__DESCRIPTION OF THE TASK__:
From the first line to the last, retype the listing without any alteration.

__EXTRACTED ENTRIES__:

(* ===== verification/Decider.v ===== *)
(** * The client's decision: internal/client/decide.go

    [Decide] looks at every measured path once per tick. It is written on top
    of the cost model (Cost), the flap guard (FlapGuard) and the policy
    (Services), and its state is the guard's. *)

From S2P Require Import Prelude GoFloat Cost FlapGuard Services.
Import Policy.

Record Path := mkPath {
  pa_Access : string;
  pa_Egress : string;
  pa_Segments : list SegmentStats;
  Reachable : bool;
}.

Definition zeroPath : Path := mkPath "" "" [] false.

Definition candidate (p : Path) : PathCandidate := mkCandidate (pa_Egress p) (pa_Segments p) f0.

Record PathEval := mkEval {
  ev_Access : string;
  ev_Egress : string;
  ev_Cost : float64;
  ev_Delta : DeltaEstimate;
  HasDelta : bool;
}.

Definition zeroDelta : DeltaEstimate := mkDelta f0 f0 f0.

(** The sentences [Reason] is formatted from. *)
Inductive Reason :=
| NoReason
| StoppedAnswering (access : string)
| ChangingEgress (egress : string)
| NothingAnswers
| NotMeasured
| Confirming (access : string)
| Better (access : string) (millis : float64).

(** telemetry.Outcome* and telemetry.Cause*; the zero value is the empty string. *)
Definition OutcomeStay : string := "stay".
Definition OutcomeConfirming : string := "confirming".
Definition OutcomeMigrate : string := "migrate".
Definition OutcomeNoAlternative : string := "no_alternative".
Definition CauseBetterPath : string := "better_path".
Definition CauseAccessDead : string := "access_dead".
Definition CauseEgressChange : string := "egress_change".

Record Decision := mkDec {
  Migrate : bool;
  dec_Access : string;
  dec_Egress : string;
  dec_Reason : Reason;
  Outcome : string;
  Cause : string;
  Threshold : float64;
  Evals : list PathEval;
}.

Record Decider := mkDecider { policy : PolicyDocument; flap : FlapGuard }.

Definition NewDecider (policy : PolicyDocument) (now : Time) : Decider :=
  mkDecider policy (NewFlapGuard (pol_FlapGuard policy) now).

Definition Reset (now : Time) (d : Decider) : Decider :=
  mkDecider (policy d) (NewFlapGuard (pol_FlapGuard (policy d)) now).

(** Store the guard back into the decider. *)
Definition set_flap (d : Decider) (f : FlapGuard) : Decider := mkDecider (policy d) f.

Section Decider.
Context {GM : GoMath}.

Definition cost (d : Decider) (p : Path) : float64 :=
  sc_Cost (ScorePath (candidate p) (pol_Cost (policy d))).

(** The loop of [cheapest], from the best path so far. *)
Fixpoint cheapest_loop (d : Decider) (keep : Path → bool) (paths : list Path)
    (best : Path) (bestCost : float64) (found : bool) : Path * bool :=
  match paths with
  | [] => (best, found)
  | p :: paths =>
      if negb (Reachable p) || negb (keep p) then cheapest_loop d keep paths best bestCost found
      else
        let c := cost d p in
        if flt c bestCost then cheapest_loop d keep paths p c true
        else cheapest_loop d keep paths best bestCost found
  end.

Definition cheapest (d : Decider) (paths : list Path) (keep : Path → bool) : option Path :=
  let '(best, found) := cheapest_loop d keep paths zeroPath (Inf 1) false in
  if found then Some best else None.

Definition evals (d : Decider) (paths : list Path) : list PathEval :=
  (λ p, mkEval (pa_Access p) (pa_Egress p) (cost d p) zeroDelta false) <$> paths.

Definition other (access egress : string) (p : Path) : bool :=
  bool_decide (pa_Egress p = egress) && negb (bool_decide (pa_Access p = access)).

Definition is_current (access egress : string) (p : Path) : bool :=
  bool_decide (pa_Access p = access) && bool_decide (pa_Egress p = egress).

(** The loop over the candidates, from index [i] on: the best of them so far
    and the evaluations, to which each computed delta is added. *)
Fixpoint best_loop (d : Decider) (access egress : string) (current : Path) (i : nat)
    (paths : list Path) (best : option (Path * MigrationDecision)) (evs : list PathEval)
    : option (Path * MigrationDecision) * list PathEval :=
  match paths with
  | [] => (best, evs)
  | p :: paths =>
      if negb (Reachable p) || negb (other access egress p) then
        best_loop d access egress current (S i) paths best evs
      else
        match DecideMigration (candidate current) (candidate p) 0
                (pol_Cost (policy d)) (pol_Decision (policy d)) with
        | Err _ => best_loop d access egress current (S i) paths best evs
        | Ok dec =>
            let evs := alter (λ e, mkEval (ev_Access e) (ev_Egress e) (ev_Cost e) (md_Delta dec) true) i evs in
            let best :=
              match best with
              | None => Some (p, dec)
              | Some (_, bestDec) =>
                  if fgt (d_Lower (md_Delta dec)) (d_Lower (md_Delta bestDec)) then Some (p, dec) else best
              end in
            best_loop d access egress current (S i) paths best evs
        end
  end.

(** A decision that does not migrate, as the source's literals build it. *)
Definition noMove (reason : Reason) (outcome : string) (evs : list PathEval) : Decision :=
  mkDec false "" "" reason outcome "" f0 evs.

Definition move (p : Path) (reason : Reason) (cause : string) (evs : list PathEval) : Decision :=
  mkDec true (pa_Access p) (pa_Egress p) reason "" cause f0 evs.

__TASK RESPONSE__:
(* ===== verification/Decider.v ===== *)
(** * The client's decision: internal/client/decide.go

    [Decide] looks at every measured path once per tick. It is written on top
    of the cost model (Cost), the flap guard (FlapGuard) and the policy
    (Services), and its state is the guard's. *)

From S2P Require Import Prelude GoFloat Cost FlapGuard Services.
Import Policy.

Record Path := mkPath {
  pa_Access : string;
  pa_Egress : string;
  pa_Segments : list SegmentStats;
  Reachable : bool;
}.

Definition zeroPath : Path := mkPath "" "" [] false.

Definition candidate (p : Path) : PathCandidate := mkCandidate (pa_Egress p) (pa_Segments p) f0.

Record PathEval := mkEval {
  ev_Access : string;
  ev_Egress : string;
  ev_Cost : float64;
  ev_Delta : DeltaEstimate;
  HasDelta : bool;
}.

Definition zeroDelta : DeltaEstimate := mkDelta f0 f0 f0.

(** The sentences [Reason] is formatted from. *)
Inductive Reason :=
| NoReason
| StoppedAnswering (access : string)
| ChangingEgress (egress : string)
| NothingAnswers
| NotMeasured
| Confirming (access : string)
| Better (access : string) (millis : float64).

(** telemetry.Outcome* and telemetry.Cause*; the zero value is the empty string. *)
Definition OutcomeStay : string := "stay".
Definition OutcomeConfirming : string := "confirming".
Definition OutcomeMigrate : string := "migrate".
Definition OutcomeNoAlternative : string := "no_alternative".
Definition CauseBetterPath : string := "better_path".
Definition CauseAccessDead : string := "access_dead".
Definition CauseEgressChange : string := "egress_change".

Record Decision := mkDec {
  Migrate : bool;
  dec_Access : string;
  dec_Egress : string;
  dec_Reason : Reason;
  Outcome : string;
  Cause : string;
  Threshold : float64;
  Evals : list PathEval;
}.

Record Decider := mkDecider { policy : PolicyDocument; flap : FlapGuard }.

Definition NewDecider (policy : PolicyDocument) (now : Time) : Decider :=
  mkDecider policy (NewFlapGuard (pol_FlapGuard policy) now).

Definition Reset (now : Time) (d : Decider) : Decider :=
  mkDecider (policy d) (NewFlapGuard (pol_FlapGuard (policy d)) now).

(** Store the guard back into the decider. *)
Definition set_flap (d : Decider) (f : FlapGuard) : Decider := mkDecider (policy d) f.

Section Decider.
Context {GM : GoMath}.

Definition cost (d : Decider) (p : Path) : float64 :=
  sc_Cost (ScorePath (candidate p) (pol_Cost (policy d))).

(** The loop of [cheapest], from the best path so far. *)
Fixpoint cheapest_loop (d : Decider) (keep : Path → bool) (paths : list Path)
    (best : Path) (bestCost : float64) (found : bool) : Path * bool :=
  match paths with
  | [] => (best, found)
  | p :: paths =>
      if negb (Reachable p) || negb (keep p) then cheapest_loop d keep paths best bestCost found
      else
        let c := cost d p in
        if flt c bestCost then cheapest_loop d keep paths p c true
        else cheapest_loop d keep paths best bestCost found
  end.

Definition cheapest (d : Decider) (paths : list Path) (keep : Path → bool) : option Path :=
  let '(best, found) := cheapest_loop d keep paths zeroPath (Inf 1) false in
  if found then Some best else None.

Definition evals (d : Decider) (paths : list Path) : list PathEval :=
  (λ p, mkEval (pa_Access p) (pa_Egress p) (cost d p) zeroDelta false) <$> paths.

Definition other (access egress : string) (p : Path) : bool :=
  bool_decide (pa_Egress p = egress) && negb (bool_decide (pa_Access p = access)).

Definition is_current (access egress : string) (p : Path) : bool :=
  bool_decide (pa_Access p = access) && bool_decide (pa_Egress p = egress).

(** The loop over the candidates, from index [i] on: the best of them so far
    and the evaluations, to which each computed delta is added. *)
Fixpoint best_loop (d : Decider) (access egress : string) (current : Path) (i : nat)
    (paths : list Path) (best : option (Path * MigrationDecision)) (evs : list PathEval)
    : option (Path * MigrationDecision) * list PathEval :=
  match paths with
  | [] => (best, evs)
  | p :: paths =>
      if negb (Reachable p) || negb (other access egress p) then
        best_loop d access egress current (S i) paths best evs
      else
        match DecideMigration (candidate current) (candidate p) 0
                (pol_Cost (policy d)) (pol_Decision (policy d)) with
        | Err _ => best_loop d access egress current (S i) paths best evs
        | Ok dec =>
            let evs := alter (λ e, mkEval (ev_Access e) (ev_Egress e) (ev_Cost e) (md_Delta dec) true) i evs in
            let best :=
              match best with
              | None => Some (p, dec)
              | Some (_, bestDec) =>
                  if fgt (d_Lower (md_Delta dec)) (d_Lower (md_Delta bestDec)) then Some (p, dec) else best
              end in
            best_loop d access egress current (S i) paths best evs
        end
  end.

(** A decision that does not migrate, as the source's literals build it. *)
Definition noMove (reason : Reason) (outcome : string) (evs : list PathEval) : Decision :=
  mkDec false "" "" reason outcome "" f0 evs.

Definition move (p : Path) (reason : Reason) (cause : string) (evs : list PathEval) : Decision :=
  mkDec true (pa_Access p) (pa_Egress p) reason "" cause f0 evs.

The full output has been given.